__Exercise__
Take the data from its first line. Print each line exactly until the line containing "member's criteria value" has been printed too.

__Dataset entries__
(** The merged criteria list every criterion of the members exactly once;
    its verdict is [fail] when any member fails it, otherwise the first verdict
    that is not [pass], otherwise [pass].  Aggregation fails exactly when some
    member's criteria value is not iterable. *)
Lemma aggregate_criteria_merge `{PyRepr} members :
  match aggregate_group_verdicts members with
  | Ok r =>
      exists items, Forall2 (fun m its => member_items m = Ok its) members items /\
        NoDup (gr_criteria r).*1 /\
        forall c, mlookup c (gr_criteria r) =
          match votes c (item_pairs (concat items)) with [] => None | vs => Some (merge_votes vs) end
  | Err e => e = TypeError "object is not iterable" /\ Exists (fun m => is_ok (member_items m) = false) members
  end.
Proof.
  unfold aggregate_group_verdicts. destruct (foldM _ _ _) as [acc|e] eqn:Hacc; cbn.
  - apply aggregate_closed in Hacc as (items & Hi & _ & _ & ->). exists items. split; [done|].
    destruct (merge_items_inv [] [] (concat items)) as [Hd Hv]; [split; [constructor|done]|]. done.
  - generalize dependent (Agg "pass" [] []). induction members as [|m members IH]; intros acc; cbn [foldM]; [done|].
    intros [Hs|(acc' & _ & Hr)]%bind_Err.
    + apply bind_Err in Hs as [Hs|(? & _ & [=])]. fold (member_items m) in Hs. split.
      * unfold member_items, py_iter in Hs. destruct (py_or _ _); simplify_eq; done.
      * left. by rewrite Hs.
    + destruct (IH _ Hr) as [-> He]. split; [done|]. by right.
Qed.

(** ** Witnesses *)

#[local] Instance plain_repr : PyRepr := fun _ => "<repr>".

Definition group_plan : dict :=
  [("steps", PList [PDict [("step", PInt 7); ("role", PStr "planning")];
                    PDict [("step", PInt 9); ("role", PStr "review")]])].

Lemma expand_review_group_numbering_witness :
  exists out,
    dget "steps" (expand_review_group group_plan [("codex", "review"); ("kimi", "review")]) = PList (PDict <$> out) /\
    step_numbers (PDict <$> out) = range 1 (Z.of_nat (length out) + 1) /\
    NoDup (step_numbers (PDict <$> out)) /\
    (Forall (fun d => group_of (PDict d) = None)
       (dicts_of [PDict [("step", PInt 7); ("role", PStr "planning")];
                  PDict [("step", PInt 9); ("role", PStr "review")]]) ->
     forall k, group_size k out =
       if decide (1 <= k <= Z.of_nat (review_steps "review"
         [PDict [("step", PInt 7); ("role", PStr "planning")];
          PDict [("step", PInt 9); ("role", PStr "review")]]))%Z then 2 else 0).
Proof. apply expand_review_group_numbering; reflexivity. Defined.

Definition member_step (n : Z) (agent : string) : pyval :=
  PDict [("step", PInt n); ("agent_id", PStr agent); ("review_group", PInt 1)].
Definition step_approval (n : Z) (mid : string) : pyval :=
  PDict [("plan_id", PStr "p1"); ("step", PInt n); ("message_id", PStr mid)].
Definition verdict_reply (mid rid overall : string) : pyval :=
  PDict [("message_id", PStr mid); ("reply_id", PStr rid); ("verdict", PDict [("overall", PStr overall)])].

Definition sample_steps : list pyval := [member_step 2 "codex"; member_step 3 "kimi"].
Definition sample_approvals : list pyval := [step_approval 2 "m2"; step_approval 3 "m3"].
Definition sample_replies : list pyval := [verdict_reply "m3" "r3" "fail"; verdict_reply "m2" "r2" "pass"].
Definition sample_view : group_view :=
  GroupView 1 [Member 2 (PStr "codex") (PStr "r2") (Some [("overall", PStr "pass")]);
               Member 3 (PStr "kimi") (PStr "r3") (Some [("overall", PStr "fail")])] 2 true (PStr "r3") (Some 1%Z).

Lemma latest_complete_group_spec_witness :
  is_group sample_steps 1 /\
  Forall (backed_by sample_approvals sample_replies "p1") (gv_members sample_view) /\
  gv_complete sample_view = true.
Proof.
  destruct (latest_complete_group_spec sample_steps sample_approvals sample_replies "p1" (Some sample_view))
    as (H1 & _ & _ & H4 & H5 & _); [vm_compute; reflexivity|]. split_and!; [exact H1|exact H4|exact H5].
Defined.

Lemma group_status_covers_complete_witness :
  exists sv, latest_group_status sample_steps sample_approvals sample_replies "p1" = Ok (Some sv) /\
    (1 <= gv_group sv)%Z /\ (gv_complete sv = true <-> 1%Z = gv_group sv).
Proof.
  destruct (latest_group_status sample_steps sample_approvals sample_replies "p1") as [s|] eqn:Hs;
    [|vm_compute in Hs; discriminate Hs].
  destruct (group_status_covers_complete sample_steps sample_approvals sample_replies "p1" (Some sample_view) s)
    as (_ & _ & H3); [vm_compute; reflexivity|exact Hs|].
  destruct (H3 sample_view eq_refl) as (sv & -> & H4 & H5). exists sv. split_and!; [done|exact H4|exact H5].
Defined.

Lemma aggregate_any_fail_blocks_witness :
  exists r, aggregate_group_verdicts (gv_members sample_view) = Ok r /\
    (gr_overall r = "pass" <-> Forall (fun m => overall_text m = "pass") (gv_members sample_view)) /\
    gr_overall r = "fail".
Proof.
  destruct (aggregate_group_verdicts (gv_members sample_view)) as [r|] eqn:Hr; [|vm_compute in Hr; discriminate Hr].
  exists r. destruct (aggregate_any_fail_blocks _ _ Hr) as (_ & H2 & H3 & _). split_and!; [done|exact H2|].
  apply H3. right. left. left. vm_compute. reflexivity.
Defined.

__Task output__
(** The merged criteria list every criterion of the members exactly once;
    its verdict is [fail] when any member fails it, otherwise the first verdict
    that is not [pass], otherwise [pass].  Aggregation fails exactly when some
    member's criteria value is not iterable. *)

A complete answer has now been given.